The Pittsburgh company expects the Agila purchase will add to its earnings. The transaction is expected to close in the fourth quarter subject to regulatory approval.
Mylan said it will take out a $1 billion term loan from Morgan Stanley to help finance the acquisition. The company said it is not taking on any debt from Agila in the deal.
Both Agila and Strides are based in India.
Mylan gets most of its revenue from generic drugs, but it also handles the U.S. marketing of EpiPen, an epinephrine auto-injector developed by Pfizer Inc. for the treatment of severe allergic reactions.
The company expanded it business into India in early 2007 by buying a majority stake in Matrix Laboratories. Later that year it bought Merck KGaA's generic business for $7.7 billion, expanding into Europe, Africa, the Middle East and the Asia-Pacific region. In 2009 Mylan bought the rest of Matrix.

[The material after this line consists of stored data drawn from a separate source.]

Lemma squash_run host c h :
  allocated (pl c) h →
  ∃ c' h', squashConfigForSysMgmtdHost host c h = Done c' h'
    ∧ den h' c' = squash host (pden h c) ∧ pden h' c = pden h c.
Proof.
  intros Ha. unfold squashConfigForSysMgmtdHost, NewBeegfsConfig.
  set (x := fresh (dom h)). pose proof (is_fresh (dom h)) as Hfr.
  set (h1 := <[x := ∅]> h : heap).
  set (c0 := mkBeegfsConfig EmptyString [] [] [] [] EmptyString EmptyString (Some x) : BeegfsConfig mapref).
  rewrite (bind_run _ _ h c0 h1) by done.
  assert (∀ y, y ∈ pl c → y ∉ [x]) as Hnew by (intros y Hy%Ha ->%list_elem_of_singleton; done).
  assert (pden h1 c = pden h c) as E1.
  { apply pden_frame. intros y Hy%Hnew. unfold h1. rewrite lookup_insert_ne; set_solver. }
  assert (allocated (cl c0) h1) as Ha0.
  { intros y ->%list_elem_of_singleton. unfold h1. rewrite dom_insert. set_solver. }
  destruct (overWrite_runs c0 (DefaultConfig c) h1) as (c1 & h2 & Hrun & Hcl & Hc & Hden);
    [done| |done|].
  { intros y ->%list_elem_of_singleton Hin. apply (Hnew x); [|by left]. apply elem_of_app. by left. }
  rewrite (bind_run _ _ _ _ _ Hrun).
  destruct (squash_loop host (FileSystemSpecificConfigs c) c1 h2) as (c' & h' & Hrun' & Hcl' & Hc' & Hden').
  { destruct (overWrite_total c0 (DefaultConfig c) h1 x eq_refl) as (c2 & h3 & Hr & Hs).
    rewrite Hrun in Hr. injection Hr as <- <-. by exists x. }
  { rewrite Hcl. by eapply allocated_changes. }
  { rewrite Hcl. intros y ->%list_elem_of_singleton Hin. apply (Hnew x); [|by left]. apply elem_of_app. by right. }
  exists c', h'. split; [done|]. rewrite Hcl in Hc'.
  assert (changes [x] h1 h') as Hall.
  { eapply changes_weaken; [|eapply changes_trans; [exact Hc|exact Hc']]. set_solver. }
  split; [|by rewrite <- E1; eapply pden_changes].
  rewrite Hden', Hden. unfold squash. rewrite compose_cons, <- E1.
  assert (den h1 c0 = no_layer) as ->.
  { unfold den, conf_map, set_conf, no_layer. cbn. f_equal. unfold deref, h1. cbn. by rewrite lookup_insert_eq. }
  rewrite overwrite_nil_l. f_equal. f_equal. f_equal. eapply fden_changes; [exact Hc|].
  intros y Hy. apply Hnew, elem_of_app. by right.
Qed.
End Parse.

(** ** Properties *)

(** The layers of a configuration file that apply to a file system on a node. *)
Definition file_default (tree : PluginConfigFromFile yaml_conf) : layer :=
  DefaultConfig (plugin_map conf_of (RawPluginConfig tree)).
Definition file_nodes (nodeID : string) (tree : PluginConfigFromFile yaml_conf) : list (NodeSpecificConfig gomap) :=
  applicable nodeID (node_map conf_of <$> NodeSpecificConfigs tree).
Definition node_defaults (nodeID : string) (tree : PluginConfigFromFile yaml_conf) : list layer :=
  DefaultConfig ∘ NodeConfig <$> file_nodes nodeID tree.
Definition fs_entries (host : string) (tree : PluginConfigFromFile yaml_conf) : list layer :=
  host_layers host (FileSystemSpecificConfigs (plugin_map conf_of (RawPluginConfig tree))).
Definition node_fs_entries (nodeID host : string) (tree : PluginConfigFromFile yaml_conf) : list layer :=
  file_nodes nodeID tree ≫= λ n, host_layers host (FileSystemSpecificConfigs (NodeConfig n)).

(** The order in which the code applies them, lowest first; and the order that
    docs/deployment.md promises, in which a node's defaults override the file
    system's entries. *)
Definition layers_for (nodeID host : string) (tree : PluginConfigFromFile yaml_conf) : list layer :=
  [file_default tree] ++ node_defaults nodeID tree ++ fs_entries host tree ++ node_fs_entries nodeID host tree.
Definition documented_layers (nodeID host : string) (tree : PluginConfigFromFile yaml_conf) : list layer :=
  [file_default tree] ++ fs_entries host tree ++ node_defaults nodeID tree ++ node_fs_entries nodeID host tree.

(** Two layers that give no field and no key different values. *)
Definition compatible (a b : layer) : Prop :=
  let agrees {A} (f : layer → A) := f a = f no_layer ∨ f b = f no_layer ∨ f a = f b in
  agrees GrpcPort ∧ agrees ConnInterfaces ∧ agrees ConnNetFilter ∧ agrees ConnTcpOnlyFilter
  ∧ agrees ConnRDMAInterfaces ∧ agrees ConnAuth ∧ agrees TLSCert
  ∧ ∀ k v w, BeegfsClientConf a !! k = Some v → BeegfsClientConf b !! k = Some w → v = w.

Lemma or_str_comm (a b : string) : a = EmptyString ∨ b = EmptyString ∨ a = b → or_str a b = or_str b a.
Proof. unfold or_str. repeat case_bool_decide; naive_solver. Qed.
Lemma or_list_comm (a b : list string) : a = [] ∨ b = [] ∨ a = b → or_list a b = or_list b a.
Proof. destruct a, b; naive_solver. Qed.

Lemma or_comm3 {A} (a b d : A) : (a = d ∨ b = d ∨ a = b) ↔ (b = d ∨ a = d ∨ b = a).
Proof. split; intros [H|[H|H]]; auto. Qed.

Lemma overwrite_comm a b : compatible a b → overwrite a b = overwrite b a.
Proof.
  intros (H1 & H2 & H3 & H4 & H5 & H6 & H7 & H8). unfold overwrite.
  f_equal; try (apply or_str_comm, or_comm3; assumption); try (apply or_list_comm, or_comm3; assumption).
  apply map_eq. intros k. rewrite !lookup_union.
  destruct (BeegfsClientConf a !! k) eqn:Ea, (BeegfsClientConf b !! k) eqn:Eb; cbn; try done. f_equal. symmetry. eauto.
Qed.

Lemma layers_documented nodeID host tree :
  compatible (compose (node_defaults nodeID tree)) (compose (fs_entries host tree)) →
  compose (layers_for nodeID host tree) = compose (documented_layers nodeID host tree).
Proof.
  intros Hc. unfold layers_for, documented_layers. rewrite !compose_app. f_equal.
  rewrite <- overwrite_assoc, (overwrite_comm _ _ Hc). apply overwrite_assoc.
Qed.

Section Properties.
Context {RO : RangeOrder}.
Context (UnmarshalStrict : string → result (PluginConfigFromFile yaml_conf)).

(** What [parseConfigFromFile] did when it returned a configuration. *)
Lemma parse_done bytes nodeID h0 cfg h tree :
  UnmarshalStrict bytes = Ok tree →
  parseConfigFromFile UnmarshalStrict (Ok bytes) nodeID h0 = Done cfg h →
  allocated (pl cfg) h ∧ validateConfig cfg = Ok tt ∧
  pden h cfg = plugin_map strip (foldl (apply_node_pure nodeID)
    (plugin_map conf_of (RawPluginConfig tree)) (node_map conf_of <$> NodeSpecificConfigs tree)).
Proof.
  intros Hy Hrun. unfold parseConfigFromFile in Hrun. rewrite Hy in Hrun.
  destruct (alloc_raw_ok tree h0) as (raw & h1 & Ealloc & _ & Hnd & Hin & Hden).
  rewrite (bind_run _ _ _ _ _ Ealloc) in Hrun.
  apply M_bind_done in Hrun as (c & h2 & Hfold & Hrun).
  apply apply_nodes_done in Hfold as [Ha Hp]; [|done|intros l Hl; by apply Hin].
  destruct (validateConfig c) as [[]|] eqn:Hv; [|done].
  apply M_bind_done in Hrun as (ws & h3 & Hstrip & Hret). apply M_ret_done in Hret as [<- <-].
  destruct (stripConfig_run c h2) as (ws' & h4 & Hs & Hd). rewrite Hs in Hstrip. injection Hstrip as <- <-.
  assert (dom h4 = dom h2) as Hdom.
  { destruct (strip_all_run (DefaultConfig c :: (Config <$> FileSystemSpecificConfigs c)) h2)
      as (ws5 & h5 & Hs5 & Hx & _). unfold stripConfig in Hs. rewrite Hs in Hs5. injection Hs5 as <- <-.
    apply set_eq. intros l. rewrite !elem_of_dom, Hx. case_decide; [by rewrite fmap_is_Some|done]. }
  split_and!; [intros l Hl; rewrite Hdom; auto|done|].
  rewrite Hd, Hp. rewrite <- (Hden h1 ltac:(done)). destruct raw as [p n].
  cbn [file_map RawPluginConfig NodeSpecificConfigs]. rewrite pden_file, <- list_fmap_compose.
  f_equal. f_equal. apply list_fmap_ext. intros i x _. symmetry. apply nden_file.
Qed.

(** C10: every setting that reaches a file system on a node is the composition
    of the layers of the configuration file that apply there: the default, the
    node's defaults, the file system's entries and the node's entries for the
    file system, later layers winning per field and per beegfs-client.conf key,
    without the options that have no effect. This is the code's order: the
    documentation puts the node's defaults above the file system's entries. The
    two agree where these two layers do not give one setting different values.
    Squashing always succeeds and leaves the configuration it reads as it was. *)
Theorem parse_squash_layers bytes nodeID host h0 cfg h tree :
  UnmarshalStrict bytes = Ok tree →
  parseConfigFromFile UnmarshalStrict (Ok bytes) nodeID h0 = Done cfg h →
  ∃ c h', squashConfigForSysMgmtdHost host cfg h = Done c h'
    ∧ den h' c = conf_map strip (compose (layers_for nodeID host tree))
    ∧ pden h' cfg = pden h cfg
    ∧ (compatible (compose (node_defaults nodeID tree)) (compose (fs_entries host tree)) →
       den h' c = conf_map strip (compose (documented_layers nodeID host tree))).
Proof.
  intros Hy Hrun. destruct (parse_done _ _ _ _ _ _ Hy Hrun) as (Ha & _ & Hp).
  destruct (squash_run host cfg h Ha) as (c & h' & Hs & Hd & Hk).
  assert (den h' c = conf_map strip (compose (layers_for nodeID host tree))) as E
    by (by rewrite Hd, Hp, squash_strip, squash_nodes).
  exists c, h'. split_and!; [done..|]. intros Hc. by rewrite E, layers_documented.
Qed.

(** A configuration file whose default configuration has no
    beegfsClientConf crashes the driver at start-up on a node for which the file
    has a node-specific beegfsClientConf: the code assigns to a nil map. *)
Theorem parse_panics_without_default_conf bytes nodeID h0 d fs names nd nfs rest m :
  UnmarshalStrict bytes = Ok (mkFromFile (mkPluginConfig d fs) (mkNode names (mkPluginConfig nd nfs) :: rest)) →
  BeegfsClientConf d = None → nodeID ∈ names → BeegfsClientConf nd = Some m → m ≠ ∅ →
  parseConfigFromFile UnmarshalStrict (Ok bytes) nodeID h0 = Panics.
Proof.
  intros Hy Hd Hn Hm Hne. unfold parseConfigFromFile. rewrite Hy.
  set (tree := mkFromFile _ _). destruct (alloc_raw_ok tree h0) as (raw & h1 & Ealloc & _ & _ & Hin & Hden).
  rewrite (bind_run _ _ _ _ _ Ealloc). specialize (Hden h1 ltac:(done)).
  destruct raw as [[d' f'] [|[ns [nd' nf']] nodes]]; cbn in Hden, Hin; [done|].
  assert (conf_map (oref h1) d' = d) as E1 by (by inversion Hden).
  assert (conf_map (oref h1) nd' = nd) as E2 by (by inversion Hden).
  assert (ns = names) as -> by (by inversion Hden). cbn [RawPluginConfig NodeSpecificConfigs fold_m].
  assert (overWriteBeegfsConfig d' nd' h1 = Panics) as Hov.
  { apply overWrite_panics.
    - destruct (BeegfsClientConf d') as [l|] eqn:El; [|done]. exfalso.
      assert (l ∈ dom h1) as [? Hl]%elem_of_dom.
      { apply Hin. unfold pl, cl. cbn. rewrite El. by left. }
      rewrite <- E1 in Hd. cbn in Hd. unfold oref in Hd. rewrite El in Hd. cbn in Hd. congruence.
    - rewrite <- E2 in Hm. cbn in Hm. unfold deref. change (BeegfsClientConf nd' ≫= _) with (oref h1 (BeegfsClientConf nd')).
      by rewrite Hm. }
  assert (apply_node nodeID (mkPluginConfig d' f') (mkNode names (mkPluginConfig nd' nf')) h1 = Panics) as Hap.
  { unfold apply_node, applies_to. cbn [NodeList NodeConfig DefaultConfig].
    rewrite bool_decide_eq_true_2 by done. unfold mbind, M_bind. by rewrite Hov. }
  unfold mbind, M_bind. by rewrite Hap.
Qed.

The company's sales grew 11 percent to $6.8 billion in 2012.
Mylan also reported its fourth-quarter results on Wednesday. The company said its net income rose 25 percent to $162 million, or 39 cents per share. Per-share results benefited from a 4 reduction in average shares outstanding year over year. During the fourth quarter, Mylan repurchased about 18 million shares for roughly $500 million.
Excluding restructuring and other one-time items, it earned 65 cents per share. Revenue rose 13 percent to $1.72 billion.
Analysts expected adjusted income of 64 cents per share and $1.73 billion in revenue, according to FactSet.
Looking ahead, Mylan is forecasting adjusted income of $2.75 to $2.95 per share and revenue of $7 billion to $7.4 billion in 2013. Analysts expect income of $2.81 per share and $7.14 billion in revenue on average.
Shares of Mylan gained 24 cents to close at $28.57 during the regular session, then added 3.3 percent to $29.50 in after-hours trading.